The worm, as it is affectionately coined, was created by famed NZ graphic designer Mark Cleverley in 1962. While it wasn’t necessarily front of mind within the WAM team throughout the rebranding process, Design by Toko’s involvement certainly brought it to the very precipice.

The worm harks back to fifteenth century iconography and contemporary art pieces of the time of Cleverley’s creation. Described as “perfect” by Design by Toko’s, Michael Lugmayr, WAM set to work on embracing the worm, but with a twist.

Related: Warren and Mahoney’s work on the wider site at One Queen Street

Warren and Mahoney brand refresh

“The challenge has always been to develop an identity that represents all of us now and into the future,” says Johnston. “The power of the collective strength of the team, a multi-authorship design practice, and an international context, all of which is quite different from our origins. We want our brand refresh to represent all of us, and we felt colour could play a role.

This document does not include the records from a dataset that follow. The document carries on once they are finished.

(* ===== verification/StoreSpec.v ===== *)
(** * The store refines a bounded LRU cache

    [Module LruCache] is the abstract specification of [CandleStore]: a list
    of symbols from least to most recently written, each with its newest
    candles, and one total [append].  [Module StoreSpec] relates it to the
    detailed model of [Store.v] (hash map, ring buffers, LRU stamps drawn
    from an atomic tick, removed flags) and proves the forward simulation;
    the claims about the store are then read off the specification. *)

From S2P Require Import Prelude Float64 Candle RingBuffer Cold Store.

#[local] Open Scope Z_scope.

Module LruCache.

(** Least recently written symbol first; candles oldest first. *)
Definition t : Type := list (string * list Candle).

Definition without (sym : string) (l : list (string * list Candle)) : t := filter (fun x => x.1 <> sym) l.

Fixpoint lookup (sym : string) (l : t) : option (list Candle) :=
  match l with
  | [] => None
  | (k, cs) :: l' => if decide (k = sym) then Some cs else lookup sym l'
  end.

Record config : Type := mkConfig { max_symbols : Z; ring_capacity : nat; data_dir : option string }.

Section cold.
Context {disk faults : Type} `{!ColdStorage disk faults}.

(** Make room for one more symbol: nothing below the limit; otherwise the
    least recently written symbol leaves, its candles handed to cold storage
    when there is one.  A failed spill changes nothing. *)
Definition make_room (cfg : config) (f : faults) (l : t) (d : disk) : t * disk * result unit Store.AppendError :=
  if max_symbols cfg <=? Z.of_nat (length l) then
    match l, data_dir cfg with
    | [], _ => (l, d, Ok tt)
    | (k, cs) :: l', None => (l', d, Ok tt)
    | (k, cs) :: l', Some dir =>
        match spill f d dir k cs with
        | (d', Ok _) => (l', d', Ok tt)
        | (d', Err e) => (l, d', Err (Store.EvictionSpillFailed k (length cs) e))
        end
    end
  else (l, d, Ok tt).

Definition append (cfg : config) (f : faults) (l : t) (d : disk) (sym : string) (c : Candle)
    : t * disk * result unit Store.AppendError :=
  if is_valid c then
    match lookup sym l with
    | Some cs => (without sym l ++ [(sym, lastn (ring_capacity cfg) (cs ++ [c]))], d, Ok tt)
    | None =>
        match make_room cfg f l d with
        | (l', d', Ok _) => (l' ++ [(sym, [c])], d', Ok tt)
        | (l', d', Err e) => (l', d', Err e)
        end
    end
  else (l, d, Err (Store.InvalidCandle sym)).
(* ===== verification/StoreConcSafe.v ===== *)
(** * What concurrent callers of the store can rely on

    On top of the protocol invariant of [StoreConcInv]: no interleaving of
    appends, evictions and reads loses a candle that was accepted, and a
    range query sees every candle stored before it looked its symbol up, also
    when the entry it reads is evicted under it.  Both are proved for one
    symbol at a time ([watched]): what other symbols receive, or lose because
    their rings wrap, does not matter to it. *)

From S2P Require Import Prelude Float64 Candle RingBuffer Cold Text Parquet Store StoreSpec StoreCold StoreConc StoreConcInv.

#[local] Open Scope Z_scope.

Module StoreConcSafe.
Import StoreConc StoreConcInv.

(** ** Lists of stored candles *)

Definition of_sym (sym : string) (l : list (string * Candle)) : list (string * Candle) :=
  filter (fun p => p.1 = sym) l.

Lemma of_sym_snoc_eq sym c l : length (of_sym sym (l ++ [(sym, c)])) = S (length (of_sym sym l)).
Proof.
  unfold of_sym. rewrite filter_app, length_app, filter_cons_True by done. simpl. lia.
Qed.

Lemma of_sym_app sym l l' : (length (of_sym sym l) <= length (of_sym sym (l ++ l')))%nat.
Proof. unfold of_sym. rewrite filter_app, length_app. lia. Qed.

Lemma in_lastn {A} n (l : list A) x : In x (lastn n l) -> In x l.
Proof. intros H. rewrite <- (take_drop (length l - n) l). apply in_or_app. by right. Qed.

“We wanted to look at the influences of culture, context, and the geographies in which we work. These ideas of optimism and hope are expressed through bold colour. We also wanted to acknowledge our Pacific landscapes. All of that helps us to arrive at a new expression we call the colour mark, which serves as the core of our refreshed identity,” Johnston adds.

Warren and Mahoney brand refresh

WAM’s alignment with the Pacific Rim informs much of their process, throughout design, client engagement and this new identity. It even became a key theme throughout surveys and interview, along with Hope, Collective and Excellence.

While most architecture practices in both Australia and abroad aim to position themselves as global firms, WAM wants to “embrace our unique corner of the world,” as Tillman coins it.

“We think there’s something really unique about our Pacific footprint and the worldview that it empowers and enables as well. So, we really wanted to embrace our region and everything that that stands for.”

Warren and Mahoney brand refresh

When quizzed about what he’s most proud of, Johnston says the journey WAM embarked on to find itself has now reached its indelible conclusion: “I’m proud of finding an answer that represents all of us and our evolution over time.”

He continues: “It looks back while leaning into the future. It relies on the strength we’ve built up over 60 years, but takes it to a different place. I think it’s really important in our current context that architects, in particular, are optimists. The world has many challenges, both social and environmental – and economic. It should be the role of architects to imagine the future and bring it to fruition in partnership with their clients. That’s the part I get excited about.”